Intellectuel engagé, toujours porté à comprendre et analyser avant d’écrire, doté dans l’action d’une vive intelligence stratégique (qu’il manifestait d’ailleurs aussi bien en dribblant au foot qu’en jouant aux boules), Charles était avant tout d’un abord fraternel. Son aptitude à la convivialité et à ses bonheurs l’emportait toujours sur l’aisance de sa parole critique. Il restait profondément relié à l’humus dont la nature l’avait pétri7, ce qui me touchait d’autant plus que je suis moi-même d’origine rurale. C’est sans doute aussi grâce à cela qu’il a su stoïquement supporter ses souffrances, en gardant le sens de la saveur primordiale de la vie, qui aide tant à supporter le reste… Il nous l’a fait savoir à la veille de son décès, acceptant d’autant plus sagement sa fin de vie qu’il savait la plénitude de ce qu’il avait vécu : « Ce qui m’arrive, tout le monde y arrive ».

Charles n’a pas pleuré sur son sort, ce qui nous invite à partager cette retenue.

Cependant, ne pouvant m’abstenir d’un pleur, je ne retiendrai pas une larme d’admiration : ¡Adiós, Amigo!8

Bruno Hongre  (17-09-2020)


1 Sondage Qui a peur du Tiers-Monde ? dont Charles tira les enseignements dans le livre de même titre, publié au Seuil avec la collaboration de J-Y Carpentan, en 1981.

2 Débats et colloques s’ensuivirent avec éclat. Cf. par exemple cette présentation de l’un d’eux dans Le Monde : « Charles Condamines montre que la question centrale demeure celle du pouvoir d'achat des pauvres du tiers-monde, Alain Perrot est convaincu que la suralimentation du Nord est en rapport direct avec la sous-alimentation du Sud ; François de Ravignan estime que seule une rupture avec le système actuel peut assurer le renouvellement en profondeur dont le monde a besoin. » (Le Monde, 1982).

3 Cf. la Publication du dossier de Frères des Hommes : Une seule Terre, une seule Pub ? que j’ai rédigé sous la houlette de Charles, avec la collaboration de Frédéric Mounier.

4 L’expression « tiers-monde » laisse entendre que les problèmes des pays pauvres leur sont inhérents, alors qu’ils sont indubitablement liés au « mal développement » global de la planète, ce que Charles dénoncera inlassablement dans son action au sein de l’ORSTOM (critique des pratiques de « charity business »), puis, comme directeur de l’Institut PANOS.

5 Je schématise : il faut lire, dans son livre, avec quelle lucidité Charles s’explique à lui-même et débrouille la complexité des facteurs qui ont participé au formatage de sa « vocation », aussi bien que ceux qui ont précipité le dénouement libérateur.
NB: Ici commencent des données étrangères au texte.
Lemma run_ops_holding ops w : volume_ok w -> forall w' held, holding w w' held ->
  exists held2 w2, run_ops ops held w' = Ret (held2, w2) /\ holding w w2 held2.
Proof.
  intros V. induction ops as [|[g|i] ops IH]; intros w' held Ho; cbn [run_ops].
  - by exists held, w'.
  - destruct (alloc_block_ok w' g (ho_ok _ _ _ Ho)) as (r & w2 & -> & Hc). cbn [mbind outcome_mbind].
    destruct Hc as [Ha|(-> & SD & _)].
    + destruct (holding_take w w' held r w2 V Ho Ha) as [Hr Ho2]. destruct (Z.eqb_spec r 0); [done|]. by apply IH.
    + apply IH. rewrite Z.eqb_refl. pose proof (volume_ok_same_disk w' w2 (ho_ok _ _ _ Ho) SD) as V2.
      pose proof (fun b => same_disk_used w' w2 b SD) as Hu. destruct SD as [_ S], Ho. pose proof (sh_state _ _ _ S) as E.
      split; rewrite ?E; try done.
      * intros b Hb. rewrite Hu. by apply ho_used0.
      * unfold sb_same. intros o n Ho. rewrite (sh_blk _ _ _ S). by apply ho_sb0.
      * intros b Hb Hp. rewrite (sh_blk _ _ _ S). by apply ho_kept0.
      * intros l Hl. rewrite (sh_low _ _ _ S); [by apply ho_low0|]. destruct ho_layout0 as [(_ & -> & _) _ _]. done.
  - destruct (held !! i) as [b|] eqn:Hi; [|by apply IH].
    assert (Hb : b ∈ held) by (by eapply list_elem_of_lookup_2). pose proof (ho_held _ _ _ Ho b Hb) as [Hin Hub].
    assert (Hmb : b ∉ meta (state w')) by (rewrite (meta_same _ _ (ho_layout _ _ _ Ho)); by apply free_not_meta).
    destruct (free_block_ok w' b (ho_ok _ _ _ Ho)) as (w2 & -> & Hf).
    + eapply in_volume_same; [apply Ho|done].
    + intros ->. pose proof (zero_not_free w V Hin). congruence.
    + done.
    + rewrite (ho_used _ _ _ Ho b Hin), bool_decide_eq_true_2 by done. apply orb_true_r.
    + cbn [mbind outcome_mbind]. apply IH. by eapply holding_give.
Qed.

(** The allocator hands out free blocks only. On a consistent volume of a disk
    without errors, any sequence of allocations and releases of the blocks handed
    out ends without abort and leaves the volume consistent (bitmaps, counts in
    memory and counts on the disk agree); the blocks held are distinct and were
    free, never a block of the file system itself; exactly they are marked in use
    in addition to what was in use; and every block of a file in use, and the disk
    before the partition, is untouched. *)
Theorem block_allocator_hands_out_free_blocks (ops : list alloc_op) w : volume_ok w ->
  exists held w', run_ops ops [] w = Ret (held, w') /\ volume_ok w' /\ NoDup held /\
    (forall b, b ∈ held -> in_volume (state w) b /\ used w b = false /\ b ∉ meta (state w)) /\
    (forall b, in_volume (state w) b -> used w' b = used w b || bool_decide (b ∈ held)) /\
    (forall b, used w b = true -> plain (state w) b -> blk w' b = blk w b) /\
    (forall l, l < lba_offset (state w) -> sector (disk w') l = sector (disk w) l).
Proof.
  intros V. destruct (run_ops_holding ops w V w [] (holding_refl w V)) as (held & w' & Hr & []).
  exists held, w'. split_and!; try done. intros b Hb. destruct (ho_held0 b Hb). split_and!; [done|done|]. by apply free_not_meta.
Qed.

(** Allocation fails exactly on a full volume: it returns 0 and changes
    nothing on the disk when every block is in use; otherwise it returns a block
    that was free, marked in use now and filled with zeros. *)
Theorem alloc_block_fails_only_when_full w pref_group : volume_ok w ->
  exists r w', ext2_alloc_block pref_group w = Ret (r, w') /\ volume_ok w' /\
    (r = 0 <-> forall b, in_volume (state w) b -> used w b = true) /\
    (r = 0 -> forall b, blk w' b = blk w b) /\
    (r <> 0 -> in_volume (state w) r /\ used w r = false /\ used w' r = true /\ blk w' r = replicate (bsn (state w)) 0).
Proof.
  intros V. destruct (alloc_block_ok w pref_group V) as (r & w' & Hr & Hc). exists r, w'. split; [done|]. destruct Hc as [[]|(-> & SD & Hf)].
  - assert (Hne : r <> 0) by (intros ->; pose proof (zero_not_free w V al_in0); congruence).
    split_and!; [done| |done|]. { split; [done|]. intros Hall. specialize (Hall r al_in0). congruence. }
    intros _. split_and!; [done|done| |done]. rewrite al_used0 by done. by rewrite bool_decide_eq_true_2, orb_true_r.
  - split_and!; [by eapply volume_ok_same_disk|done| |done]. intros _ b. apply SD.
Qed.

(** The number of a block and its place in the bitmaps correspond: on the
    blocks of the volume the two conversions are inverse to each other, without
    overflow. *)
Theorem block_numbers_round_trip (s : Ext2State) b : layout_ok s -> in_volume s b ->
  exists g k, block_to_group_bit s b = Ret (g, k) /\ (g < groups s)%nat /\ 0 <= k < blocks_per_group s /\ group_bit_to_block s g k = Ret b /\
    forall g' k', (g' < groups s)%nat -> 0 <= k' < blocks_per_group s -> group_bit_to_block s g' k' = Ret b -> g' = g /\ k' = k.
Proof.
  intros L Hb. destruct (in_volume_bit s b L Hb) as (Hg & Hk & Heq). exists (group_of_block s b), (bit_of_block s b).
  split_and!; [by apply block_to_group_bit_ok|done|lia|lia|rewrite group_bit_to_block_ok by done; by rewrite <- Heq|].
  intros g' k' Hg' Hk' Hr. rewrite group_bit_to_block_ok in Hr by done. injection Hr as Hr.
  destruct (bit_in_volume s g' k' L Hg' Hk') as (_ & H1 & H2). by rewrite Hr in H1, H2.
Qed.

(** ** Mounting again *)

Lemma scratch_u32_field s o : (o + 4 <= length s)%nat -> scratch_u32 s o = Ret (field s o 4).
Proof. intros Ho. unfold scratch_u32. rewrite slice_le by lia. cbn [mbind outcome_mbind]. unfold field. do 3 f_equal. lia. Qed.
Lemma scratch_u16_field s o : (o + 2 <= length s)%nat -> scratch_u16 s o = Ret (field s o 2).
Proof. intros Ho. unfold scratch_u16. rewrite slice_le by lia. cbn [mbind outcome_mbind]. unfold field. do 3 f_equal. lia. Qed.

Lemma field_app_l c rest o n : (o + n <= length c)%nat -> field (c ++ rest) o n = field c o n.
Proof. intros Ho. unfold field. rewrite drop_app_le, take_app_le by (rewrite ?length_drop; lia). done. Qed.

Lemma field_part c off o n m : (o + n <= m)%nat -> field (take m (drop off c)) o n = field c (off + o) n.
Proof. intros Ho. unfold field. rewrite skipn_firstn_comm, take_take, drop_drop, Nat.min_l by lia. done. Qed.

(** The fixed fields of the superblock on the disk are those of the mount. *)
Record superblock_ok w : Prop := {
  su_magic : field (blk w (sb_block (state w))) (sb_off (state w) + 56) 2 = EXT2_MAGIC;
  su_first : field (blk w (sb_block (state w))) (sb_off (state w) + 20) 4 = first_data_block (state w);
  su_log : let l := field (blk w (sb_block (state w))) (sb_off (state w) + 24) 4 in l < 32 /\ wrap 32 (Z.shiftl 1024 l) = block_size (state w);
  su_bpg : field (blk w (sb_block (state w))) (sb_off (state w) + 32) 4 = blocks_per_group (state w);
  su_ipg : field (blk w (sb_block (state w))) (sb_off (state w) + 40) 4 = inodes_per_group (state w);
  su_isize : inode_size (state w) = if 1 <=? field (blk w (sb_block (state w))) (sb_off (state w) + 76) 4
    then field (blk w (sb_block (state w))) (sb_off (state w) + 88) 2 else 128;
  su_groups : let n := field (blk w (sb_block (state w))) (sb_off (state w) + 4) 4 in
    groups_count (state w) = Z.min ((n + blocks_per_group (state w) - 1) / blocks_per_group (state w)) (Z.of_nat MAX_GROUPS);
  su_bgdt : bgdt_block (state w) = first_data_block (state w) + 1;
}.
En fait, dès avril 1973, six mois avant le coup d’État, fusionnant les valeurs évangéliques avec son engagement politique, Charles avait demandé à sa hiérarchie la réduction à l’état laïque : le coup d’État fut le déclic qui lui fit soudain jeter son froc aux orties, et accéder à une vie nouvelle, heureuse et familiale.
Si j’ose faire le parallèle avec mon propre cas, ce que j’appelle ma « déconversion » catholique fut moins radicale mais non moins difficile : loin de renier mon christianisme, qui m’a conduit à porter mes fruits, je reste un fervent de « l’être chrétien » au meilleur sens du terme, intérieur et caritatif, celui que j’évoque dans ma chronique n°119 : www.editionsdebeaugies.org/jeudi119.php

6 Le Désenchantement du monde, Gallimard, 1985.
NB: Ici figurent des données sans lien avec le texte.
Lemma wrote_both w bl w1 bl1 w2 bl2 ino p b1 b2 : volume_ok w -> 0 <= p -> wrote w bl w1 bl1 ino p b1 ->
  wrote w1 bl1 w2 bl2 ino (p + Z.of_nat (length b1)) b2 -> wrote w bl w2 bl2 ino p (b1 ++ b2).
Proof.
  intros V Hp A B. pose proof (bsz_same _ _ (wr_layout _ _ _ _ _ _ _ A)) as Hbs. destruct A as [A1 A2 A3 A4 A5 A6 A7 A8 A9 A10], B as [B1 B2 B3 B4 B5 B6 B7 B8 B9 B10].
  split; [done|by etrans|done|..].
  - intros q Hq. rewrite B4 by (by rewrite Hbs). rewrite A4 by done. rewrite length_app.
    destruct (decide (p + Z.of_nat (length b1) <= q < p + Z.of_nat (length b1) + Z.of_nat (length b2))) as [Hin|Hin].
    + rewrite decide_True by lia. rewrite lookup_app_r by lia. do 2 f_equal. lia.
    + destruct (decide (p <= q < p + Z.of_nat (length b1))); [|by rewrite decide_False by lia].
      rewrite decide_True by lia. by rewrite lookup_app_l by lia.
  - intros b Hb Hu. apply B5; [by eapply in_volume_same|]. by apply A5.
  - intros b Hb Hb0. destruct (B6 b Hb Hb0) as [Hb1|Hu]; [by apply A6|]. right. destruct (used w b) eqn:E; [|done].
    destruct (bo_data _ _ B3 b Hb Hb0) as (Hin & _). pose proof (A5 b) as Hx. rewrite Hx in Hu; [done| |done].
    eapply in_volume_back; [exact A2|]. by eapply in_volume_back; [exact B2|].
  - intros b Hd Hnb. pose proof (data_nonzero w b V Hd) as Hb0. pose proof Hd as (H1 & H2 & H3). rewrite B7; [by apply A7| |].
    + split_and!; [by eapply in_volume_same|by apply A5|by rewrite (meta_same _ _ A2)].
    + intros Hb1. destruct (A6 b Hb1 Hb0); [done|congruence].
  - intros i o n Hi Ho Hd. rewrite B8; [by apply A8|by eapply inode_ok_same|done|done].
  - intros Hp0. by apply B9, A9.
  - intros l Hl. rewrite B10; [by apply A10|]. by destruct A2 as [(_ & -> & _) _ _].
Qed.

(** ** One block *)

(** Writing into a block of the file. *)
Lemma write_in_block w bl ino k b p bytes w2 : volume_ok w -> blocks_ok w bl -> inode_ok (state w) ino -> bl !! k = Some b -> b <> 0 ->
  0 <= p -> Z.to_nat (p / bsz w) = k -> p mod bsz w + Z.of_nat (length bytes) <= bsz w ->
  io_ok w2 -> shows w w2 (upd (blk w) b (splice (blk w b) (Z.to_nat (p mod bsz w)) bytes)) ->
  wrote w bl w2 bl ino p bytes.
Proof.
  intros V B Hino Hk Hb0 Hp Hpk Hn Hio S. destruct (bo_data _ _ B b ltac:(by eapply list_elem_of_lookup_2) Hb0) as (Hin & Hu & Hm).
  pose proof (sh_state _ _ _ S) as E. pose proof (vo_layout _ V) as L. pose proof (io_geo _ (vo_io _ V)) as Hg.
  assert (Hbs : 0 < bsz w) by (pose proof (geo_size _ Hg); pose proof (geo_sectors _ Hg); unfold bsz; lia).
  assert (Hc : forall m, control (state w) m -> blk w2 m = blk w m).
  { intros m Hcm. rewrite (sh_blk _ _ _ S), upd_ne; [done|]. intros ->. by apply Hm, control_meta. }
  assert (V2 : volume_ok w2) by (by eapply volume_ok_control).
  assert (Hu2 : forall b', in_volume (state w) b' -> used w2 b' = used w b') by (intros; by apply used_ext).
  assert (Hib : forall i, inode_ok (state w) i -> b <> iblock (state w) i) by (intros i Hi ->; apply Hm; by apply iblock_meta).
  split; [done|by rewrite E| | | | | | | |].
  - destruct B as [B1 B2 B3]. split; [done| |done]. intros b' Hb' Hb0'. destruct (B2 b' Hb' Hb0') as (H1 & H2 & H3).
    unfold data_block. rewrite E. split_and!; [done|by rewrite Hu2|done].
  - intros q Hq. pose proof (block_index w q Hg Hq) as (Hqi & Hqm & Hqd).
    assert (Hlen : length (blk w b) = bsn (state w)) by (by apply length_blk_of). unfold bsn in Hlen. fold (bsz w) in Hlen.
    pose proof (Z.mod_pos_bound p (bsz w) ltac:(lia)) as Hpm. pose proof (Z.div_mod p (bsz w) ltac:(lia)) as Hpd.
    pose proof (Z.div_pos p (bsz w) ltac:(lia) ltac:(lia)) as Hpp.
    unfold fbyte at 1. replace (bsz w2) with (bsz w) by (unfold bsz; by rewrite E).
    destruct (decide (q / bsz w = p / bsz w)) as [Hsame|Hdiff].
    + rewrite Hsame, Hpk, Hk. destruct (Z.eqb_spec b 0); [done|]. rewrite (sh_blk _ _ _ S), upd_eq.
      destruct (decide (p <= q < p + Z.of_nat (length bytes))) as [Hr|Hr].
      * rewrite lookup_splice_in by nia. do 2 f_equal. nia.
      * rewrite lookup_splice_out by nia. unfold fbyte. rewrite Hsame, Hpk, Hk. destruct (Z.eqb_spec b 0); done.
    + rewrite decide_False by nia. unfold fbyte. destruct (bl !! Z.to_nat (q / bsz w)) as [b'|] eqn:Hb'; [|done].
      destruct (Z.eqb_spec b' 0) as [|Hb0']; [done|]. rewrite (sh_blk _ _ _ S), upd_ne; [done|]. intros ->. apply Hdiff.
      pose proof (bo_inj _ _ B _ _ _ Hb' Hk Hb0). lia.
  - intros b' H1 H2. by rewrite Hu2.
  - intros b' Hb' _. by left.
  - intros b' _ Hnb. rewrite (sh_blk _ _ _ S), upd_ne; [done|]. intros ->. apply Hnb. by eapply list_elem_of_lookup_2.
  - intros i o n Hi Ho _. unfold ifield. rewrite E, (sh_blk _ _ _ S), upd_ne; [done|]. apply not_eq_sym. by apply Hib.
  - intros Hptr k' b' Hb'. rewrite <- (Hptr k' b' Hb'). unfold iptr, ifield. rewrite E, (sh_blk _ _ _ S).
    rewrite upd_ne; [done|]. apply not_eq_sym. by apply Hib.
  - intros l Hl. by apply S.
Qed.

Lemma not_control_plain s b : ~ control s b -> plain s b.
Proof.
  intros Hc. split_and!; [intros ->; apply Hc; by left|intros ->; apply Hc; by right; left|].
  intros g Hg ->. apply Hc. right. right. exists g. auto.
Qed.

Lemma ifield_allocated w w1 r i o n : volume_ok w -> allocated w w1 r -> inode_ok (state w) i -> ifield w1 i o n = ifield w i o n.
Proof.
  intros V A Hi. pose proof (vo_layout _ V) as L. pose proof (al_layout _ _ _ A) as [G _ P]. 
  assert (Hib : iblock (state w1) i = iblock (state w) i /\ ibase (state w1) i = ibase (state w) i).
  { unfold iblock, ibase, ibyte, igroup. destruct (P (Z.to_nat ((i - 1) / inodes_per_group (state w1)))) as (_ & _ & ->).
    unfold same_geometry in G. destruct_and! G. by same_fields (state w) (state w1). }
  destruct Hib as [H1 H2]. unfold ifield. rewrite H1, H2, (al_others _ _ _ A); [done| |].
  - intros He. pose proof (free_not_meta w r V (al_free _ _ _ A)) as Hm. apply Hm. rewrite <- He. by apply iblock_meta.
  - by apply not_control_plain, iblock_not_control.
Qed.

(** A hole of the file gets a new block. *)
Lemma wrote_new_block w bl ino k p r w1 w2 : volume_ok w -> blocks_ok w bl -> inode_ok (state w) ino -> bl !! k = Some 0 ->
  allocated w w1 r -> patched w1 w2 ino (40 + k * 4) (u32_le r) -> wrote w bl w2 (<[k := r]> bl) ino p [].
Proof.
  intros V B Hino Hk A P. pose proof (vo_layout _ V) as L. pose proof (al_layout _ _ _ A) as SL. pose proof (al_ok _ _ _ A) as V1.
  assert (Hkl : (k < 12)%nat) by (rewrite <- (bo_length _ _ B); by eapply lookup_lt_Some).
  pose proof (inode_ok_same _ _ ino SL Hino) as Hino1. pose proof (sh_state _ _ _ (pa_shows _ _ _ _ _ P)) as E2.
  pose proof (free_not_meta w r V (al_free _ _ _ A)) as Hrm. pose proof (meta_same _ _ SL) as Hms.
  assert (SL2 : same_layout (state w) (state w2)) by (by rewrite E2).
  assert (Hdata : forall b, b ∉ meta (state w) -> blk w2 b = blk w1 b).
  { intros b Hb. rewrite (sh_blk _ _ _ (pa_shows _ _ _ _ _ P)), upd_ne; [done|]. intros ->. apply Hb. rewrite <- Hms. apply iblock_meta; [apply V1|done]. }
  assert (Hold : forall b, data_block w b -> b <> r /\ blk w2 b = blk w b).
  { intros b (H1 & H2 & H3). assert (b <> r) by (intros ->; pose proof (al_free _ _ _ A); congruence). split; [done|].
    rewrite Hdata by done. apply (al_others _ _ _ A); [done|by apply plain_not_meta]. }
  assert (Hused : forall b, in_volume (state w) b -> used w2 b = used w b || bool_decide (b = r)).
  { intros b Hb. rewrite <- (al_used _ _ _ A b Hb). apply used_ext; [done| |apply V1|by eapply in_volume_same].
    intros m Hm. rewrite (sh_blk _ _ _ (pa_shows _ _ _ _ _ P)), upd_ne; [done|]. intros ->. by apply (iblock_not_control _ ino (vo_layout _ V1)) in Hm. }
  assert (Hr : data_block w2 r).
  { unfold data_block. rewrite Hused by apply A. rewrite bool_decide_eq_true_2, orb_true_r by done. rewrite (meta_same _ _ SL2).
    split_and!; [eapply in_volume_same; [done|apply A]|done|done]. }
  pose proof (data_nonzero w2 r (pa_ok _ _ _ _ _ P) Hr) as Hr0.
  assert (Hbo : blocks_ok w2 (<[k := r]> bl)).
  { destruct B as [B1 B2 B3]. split; [by rewrite length_insert| |].
    - intros b Hb Hb0. apply list_elem_of_lookup in Hb as [j Hj]. apply list_lookup_insert_Some in Hj as [(_ & <- & _)|[_ Hj]]; [done|].
      destruct (B2 b ltac:(by eapply list_elem_of_lookup_2) Hb0) as (H1 & H2 & H3). unfold data_block. rewrite Hused, H2, (meta_same _ _ SL2) by done.
      split_and!; [by eapply in_volume_same|done|done].
    - assert (Hnr : forall j, bl !! j <> Some r).
      { intros j Hj. destruct (Hold r) as [Hx _]; [|done]. apply B2; [by eapply list_elem_of_lookup_2|done]. }
      intros j j' b Hj Hj' Hb0. apply list_lookup_insert_Some in Hj as [(<- & <- & _)|[Hj1 Hj]];
        apply list_lookup_insert_Some in Hj' as [(<- & Hbr & _)|[Hj1' Hj']]; [done|by apply Hnr in Hj'|subst b; by apply Hnr in Hj|by eapply B3]. }
  split; [apply P|done|done|..].
  - intros q Hq. rewrite decide_False by (cbn; lia). pose proof (io_geo _ (vo_io _ V)) as Hg. pose proof (block_index w q Hg Hq) as (Hqi & Hqm & _).
    unfold fbyte. rewrite (bsz_same _ _ SL2). destruct (decide (Z.to_nat (q / bsz w) = k)) as [He|He].
    + rewrite He, list_lookup_insert_eq by (rewrite (bo_length _ _ B); done). rewrite Hk. cbn [Z.eqb]. destruct (Z.eqb_spec r 0); [done|].
      rewrite Hdata, (al_zero _ _ _ A) by done. destruct (replicate _ 0 !! _) eqn:Ez; [|done]. by apply lookup_replicate in Ez as [-> _].
    + rewrite list_lookup_insert_ne by done. destruct (bl !! Z.to_nat (q / bsz w)) as [b|] eqn:Hb; [|done]. destruct (Z.eqb_spec b 0); [done|].
      destruct (Hold b) as [_ ->]; [|done]. apply (bo_data _ _ B); [by eapply list_elem_of_lookup_2|done].
  - intros b Hb Hu. by rewrite Hused, Hu.
  - intros b Hb Hb0. apply list_elem_of_lookup in Hb as [j Hj]. apply list_lookup_insert_Some in Hj as [(_ & <- & _)|[_ Hj]]; [right; apply A|].
    left. by eapply list_elem_of_lookup_2.
  - intros b Hb _. by apply Hold.
  - intros i o n Hi Ho Hd. rewrite (ifield_patched_other w1 w2 ino (40 + k * 4) (u32_le r)); try done; [by eapply ifield_allocated|by eapply inode_ok_same|rewrite length_u32; lia|rewrite length_u32; lia].
  - intros Hptr j b Hj. unfold iptr. destruct (decide (j = k)) as [->|Hne].
    + rewrite list_lookup_insert_eq in Hj by (rewrite (bo_length _ _ B); done). injection Hj as <-.
      pose proof (ifield_patched_same w1 w2 ino (40 + k * 4) (u32_le r) V1 P) as Hf. rewrite length_u32 in Hf. rewrite Hf by lia.
      apply decode_u32. destruct (in_volume_addressable _ _ L (al_in _ _ _ A)) as [H1 H2]. pose proof (geo_sectors _ (lo_geo _ L)). pose proof (geo_offset _ (lo_geo _ L)). nia.
    + rewrite list_lookup_insert_ne in Hj by done. assert (j < 12)%nat by (rewrite <- (bo_length _ _ B); by eapply lookup_lt_Some).
      rewrite (ifield_patched_other w1 w2 ino (40 + k * 4) (u32_le r)); try done; [|rewrite length_u32; lia|lia|rewrite length_u32; lia].
      rewrite (ifield_allocated w w1 r) by done. by apply Hptr.
  - intros l Hl. rewrite (sh_low _ _ _ (pa_shows _ _ _ _ _ P)); [by apply A|]. by destruct SL as [(_ & -> & _) _ _].
Qed.

(** ** The loop of [write_fd] *)

Lemma same_layout_fds s s' l : same_layout s s' -> same_layout s (set_fds s' l).
Proof. intros [G B P]. by split. Qed.

Lemma wrote_put_slot w bl w' bl' ino p bytes i s : wrote w bl w' bl' ino p bytes -> wrote w bl (put_slot i s w') bl' ino p bytes.
Proof.
  intros []. split; try done; [by apply volume_ok_fds|by apply same_layout_fds|]. by destruct wr_blocks0; split.
Qed.

Lemma set_blocks_id slot : set_blocks slot (direct_blocks slot) = slot.
Proof. by destruct slot. Qed.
7 « J’ai eu la chance de voir le jour à la campagne, dans une ferme avec des brebis, des chiens, des gerbiers, un grenier, une maie, un four à pain, des champs et des châtaigneraies. La nature, j’y étais dedans. Comme un bébé dans le ventre de sa mère, je ne me rendais pas compte. Il m’a fallu beaucoup de temps et de voyages pour prendre du champ, me situer et trouver ma place en son sein. Aujourd’hui, la nature, je peux la garder et regarder, la sentir et la ressentir. Elle n’a pas changé. Mais à présent, ce ventre est devenu la seule salle de spectacles, de senteurs et de musiques dont je ne me lasse pas.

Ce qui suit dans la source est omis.